- ASSIGNED TASK:
In the records that follow, find the line with "all: simpl in"; from there, retype every line exactly through the line with "ERR_HTTP_INVALID_STATUS_CODE with the", which also belongs to the answer.

INFORMATION GIVEN below:

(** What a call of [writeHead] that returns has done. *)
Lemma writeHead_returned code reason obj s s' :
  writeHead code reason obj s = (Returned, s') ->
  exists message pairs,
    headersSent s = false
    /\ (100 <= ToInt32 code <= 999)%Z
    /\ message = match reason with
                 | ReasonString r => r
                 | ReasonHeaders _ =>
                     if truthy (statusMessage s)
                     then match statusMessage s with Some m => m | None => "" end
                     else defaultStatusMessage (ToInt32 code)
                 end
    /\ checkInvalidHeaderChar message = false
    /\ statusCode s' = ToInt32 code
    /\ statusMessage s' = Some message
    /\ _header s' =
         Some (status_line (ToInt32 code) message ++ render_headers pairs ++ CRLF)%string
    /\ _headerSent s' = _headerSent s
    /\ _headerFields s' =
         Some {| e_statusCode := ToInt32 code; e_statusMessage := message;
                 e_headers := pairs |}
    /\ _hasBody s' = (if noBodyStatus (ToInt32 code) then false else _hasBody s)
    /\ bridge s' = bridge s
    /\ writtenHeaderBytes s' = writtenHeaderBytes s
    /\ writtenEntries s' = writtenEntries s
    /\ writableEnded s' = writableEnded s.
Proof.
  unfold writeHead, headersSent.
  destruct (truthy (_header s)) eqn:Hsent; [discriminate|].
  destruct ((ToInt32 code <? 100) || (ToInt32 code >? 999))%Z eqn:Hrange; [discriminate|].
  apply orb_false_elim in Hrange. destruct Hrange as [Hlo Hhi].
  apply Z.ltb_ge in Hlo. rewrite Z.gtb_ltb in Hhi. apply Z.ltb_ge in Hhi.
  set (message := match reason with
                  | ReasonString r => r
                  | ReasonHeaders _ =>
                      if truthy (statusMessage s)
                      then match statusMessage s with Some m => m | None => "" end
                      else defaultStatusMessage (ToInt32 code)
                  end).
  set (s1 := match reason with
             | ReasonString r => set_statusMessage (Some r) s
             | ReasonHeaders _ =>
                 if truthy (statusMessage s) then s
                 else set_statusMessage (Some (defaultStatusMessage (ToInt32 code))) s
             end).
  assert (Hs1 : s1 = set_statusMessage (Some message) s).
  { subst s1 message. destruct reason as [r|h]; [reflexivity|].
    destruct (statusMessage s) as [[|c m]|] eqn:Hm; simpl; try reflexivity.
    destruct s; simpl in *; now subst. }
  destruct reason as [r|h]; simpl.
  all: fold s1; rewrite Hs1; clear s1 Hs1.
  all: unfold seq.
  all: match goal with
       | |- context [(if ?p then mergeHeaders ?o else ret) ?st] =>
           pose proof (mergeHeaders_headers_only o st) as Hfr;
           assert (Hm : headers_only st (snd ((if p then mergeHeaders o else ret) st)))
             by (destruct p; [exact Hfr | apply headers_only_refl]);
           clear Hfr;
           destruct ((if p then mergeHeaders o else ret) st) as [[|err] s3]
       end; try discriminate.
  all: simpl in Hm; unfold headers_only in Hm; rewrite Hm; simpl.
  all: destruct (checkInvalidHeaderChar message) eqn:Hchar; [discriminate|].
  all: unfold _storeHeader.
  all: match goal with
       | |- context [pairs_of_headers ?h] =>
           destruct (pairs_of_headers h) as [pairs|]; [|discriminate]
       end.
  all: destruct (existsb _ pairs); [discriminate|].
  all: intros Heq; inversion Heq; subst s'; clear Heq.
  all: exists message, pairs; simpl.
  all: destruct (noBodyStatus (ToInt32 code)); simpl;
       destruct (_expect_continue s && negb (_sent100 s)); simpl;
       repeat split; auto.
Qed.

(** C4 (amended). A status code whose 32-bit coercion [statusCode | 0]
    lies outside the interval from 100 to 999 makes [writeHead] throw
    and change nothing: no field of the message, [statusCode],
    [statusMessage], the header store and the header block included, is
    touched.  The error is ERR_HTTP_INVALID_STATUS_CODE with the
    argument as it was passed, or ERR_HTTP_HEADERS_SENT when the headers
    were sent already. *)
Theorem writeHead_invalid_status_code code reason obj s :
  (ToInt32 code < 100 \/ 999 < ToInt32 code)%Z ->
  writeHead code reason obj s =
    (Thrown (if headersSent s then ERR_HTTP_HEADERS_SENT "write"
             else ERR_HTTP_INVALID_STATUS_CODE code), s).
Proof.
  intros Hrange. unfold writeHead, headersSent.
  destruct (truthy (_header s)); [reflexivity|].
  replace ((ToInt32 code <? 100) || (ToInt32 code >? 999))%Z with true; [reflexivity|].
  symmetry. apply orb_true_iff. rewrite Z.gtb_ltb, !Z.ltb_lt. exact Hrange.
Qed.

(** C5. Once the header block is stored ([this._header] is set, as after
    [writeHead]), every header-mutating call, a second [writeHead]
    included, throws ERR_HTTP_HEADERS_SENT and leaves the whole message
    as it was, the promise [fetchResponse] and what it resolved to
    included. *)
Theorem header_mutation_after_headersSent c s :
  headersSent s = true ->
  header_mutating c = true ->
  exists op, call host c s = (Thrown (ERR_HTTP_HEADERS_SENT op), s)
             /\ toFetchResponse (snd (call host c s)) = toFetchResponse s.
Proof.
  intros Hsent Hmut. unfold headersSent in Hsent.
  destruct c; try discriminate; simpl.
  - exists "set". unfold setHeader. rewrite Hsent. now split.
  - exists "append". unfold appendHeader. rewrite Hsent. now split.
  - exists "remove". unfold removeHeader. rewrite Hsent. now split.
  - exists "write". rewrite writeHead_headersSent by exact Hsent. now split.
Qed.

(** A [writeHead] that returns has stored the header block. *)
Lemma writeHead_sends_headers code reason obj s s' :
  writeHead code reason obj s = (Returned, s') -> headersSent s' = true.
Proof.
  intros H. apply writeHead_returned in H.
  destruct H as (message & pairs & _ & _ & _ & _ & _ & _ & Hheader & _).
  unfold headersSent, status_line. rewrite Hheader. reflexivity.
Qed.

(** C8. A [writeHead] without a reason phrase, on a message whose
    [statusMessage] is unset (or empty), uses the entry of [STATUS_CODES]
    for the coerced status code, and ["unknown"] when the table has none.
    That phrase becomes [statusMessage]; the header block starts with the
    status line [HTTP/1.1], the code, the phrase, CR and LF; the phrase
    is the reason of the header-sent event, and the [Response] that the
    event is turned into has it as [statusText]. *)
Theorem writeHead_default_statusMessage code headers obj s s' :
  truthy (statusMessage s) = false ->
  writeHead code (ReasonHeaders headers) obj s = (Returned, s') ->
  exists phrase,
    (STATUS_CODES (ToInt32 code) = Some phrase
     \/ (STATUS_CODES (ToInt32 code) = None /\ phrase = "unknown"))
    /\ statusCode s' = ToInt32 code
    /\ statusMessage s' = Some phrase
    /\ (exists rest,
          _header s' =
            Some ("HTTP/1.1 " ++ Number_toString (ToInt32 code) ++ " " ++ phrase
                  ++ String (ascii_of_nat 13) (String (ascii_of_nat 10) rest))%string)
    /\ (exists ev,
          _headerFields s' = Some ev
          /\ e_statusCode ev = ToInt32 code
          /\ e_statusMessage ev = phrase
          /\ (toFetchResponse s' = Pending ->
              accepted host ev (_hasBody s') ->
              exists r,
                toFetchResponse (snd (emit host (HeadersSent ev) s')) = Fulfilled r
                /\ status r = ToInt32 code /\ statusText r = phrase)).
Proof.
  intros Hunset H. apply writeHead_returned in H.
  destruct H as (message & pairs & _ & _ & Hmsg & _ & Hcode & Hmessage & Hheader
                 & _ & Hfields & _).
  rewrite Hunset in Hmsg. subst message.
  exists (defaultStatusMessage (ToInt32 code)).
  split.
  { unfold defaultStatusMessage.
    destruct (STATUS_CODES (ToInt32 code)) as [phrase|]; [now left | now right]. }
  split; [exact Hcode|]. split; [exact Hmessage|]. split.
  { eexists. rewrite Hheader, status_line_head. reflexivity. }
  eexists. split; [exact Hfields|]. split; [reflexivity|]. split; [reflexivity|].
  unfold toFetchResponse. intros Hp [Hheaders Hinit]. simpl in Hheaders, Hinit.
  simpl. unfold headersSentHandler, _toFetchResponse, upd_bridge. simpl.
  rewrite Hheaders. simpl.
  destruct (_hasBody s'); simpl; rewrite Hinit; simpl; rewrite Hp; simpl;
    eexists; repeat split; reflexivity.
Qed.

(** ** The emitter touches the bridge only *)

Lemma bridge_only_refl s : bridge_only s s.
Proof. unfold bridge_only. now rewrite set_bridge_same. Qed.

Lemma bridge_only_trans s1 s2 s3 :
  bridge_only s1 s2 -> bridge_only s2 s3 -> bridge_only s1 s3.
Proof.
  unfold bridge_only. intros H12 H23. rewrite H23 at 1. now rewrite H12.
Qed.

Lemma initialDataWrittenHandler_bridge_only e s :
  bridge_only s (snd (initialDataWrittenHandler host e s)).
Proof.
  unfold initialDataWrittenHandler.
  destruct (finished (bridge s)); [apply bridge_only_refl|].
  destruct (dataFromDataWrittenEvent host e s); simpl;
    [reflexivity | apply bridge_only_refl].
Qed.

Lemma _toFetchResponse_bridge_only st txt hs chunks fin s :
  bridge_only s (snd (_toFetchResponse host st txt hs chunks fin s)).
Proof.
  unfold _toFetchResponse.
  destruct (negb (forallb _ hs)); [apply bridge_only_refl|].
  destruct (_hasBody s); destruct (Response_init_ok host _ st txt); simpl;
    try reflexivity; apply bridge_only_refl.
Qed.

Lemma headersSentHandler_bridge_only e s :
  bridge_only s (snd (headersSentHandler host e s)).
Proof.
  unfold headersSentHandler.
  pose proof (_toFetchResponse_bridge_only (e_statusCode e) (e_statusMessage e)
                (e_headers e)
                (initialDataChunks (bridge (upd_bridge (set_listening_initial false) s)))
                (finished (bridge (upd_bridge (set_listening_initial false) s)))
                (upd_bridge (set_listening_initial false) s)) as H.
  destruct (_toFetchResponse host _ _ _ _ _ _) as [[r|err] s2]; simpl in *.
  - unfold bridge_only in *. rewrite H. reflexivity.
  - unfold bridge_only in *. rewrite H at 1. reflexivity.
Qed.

End of INFORMATION GIVEN.

- FINAL ANSWER:
  all: simpl in Hm; unfold headers_only in Hm; rewrite Hm; simpl.
  all: destruct (checkInvalidHeaderChar message) eqn:Hchar; [discriminate|].
  all: unfold _storeHeader.
  all: match goal with
       | |- context [pairs_of_headers ?h] =>
           destruct (pairs_of_headers h) as [pairs|]; [|discriminate]
       end.
  all: destruct (existsb _ pairs); [discriminate|].
  all: intros Heq; inversion Heq; subst s'; clear Heq.
  all: exists message, pairs; simpl.
  all: destruct (noBodyStatus (ToInt32 code)); simpl;
       destruct (_expect_continue s && negb (_sent100 s)); simpl;
       repeat split; auto.
Qed.

(** C4 (amended). A status code whose 32-bit coercion [statusCode | 0]
    lies outside the interval from 100 to 999 makes [writeHead] throw
    and change nothing: no field of the message, [statusCode],
    [statusMessage], the header store and the header block included, is
    touched.  The error is ERR_HTTP_INVALID_STATUS_CODE with the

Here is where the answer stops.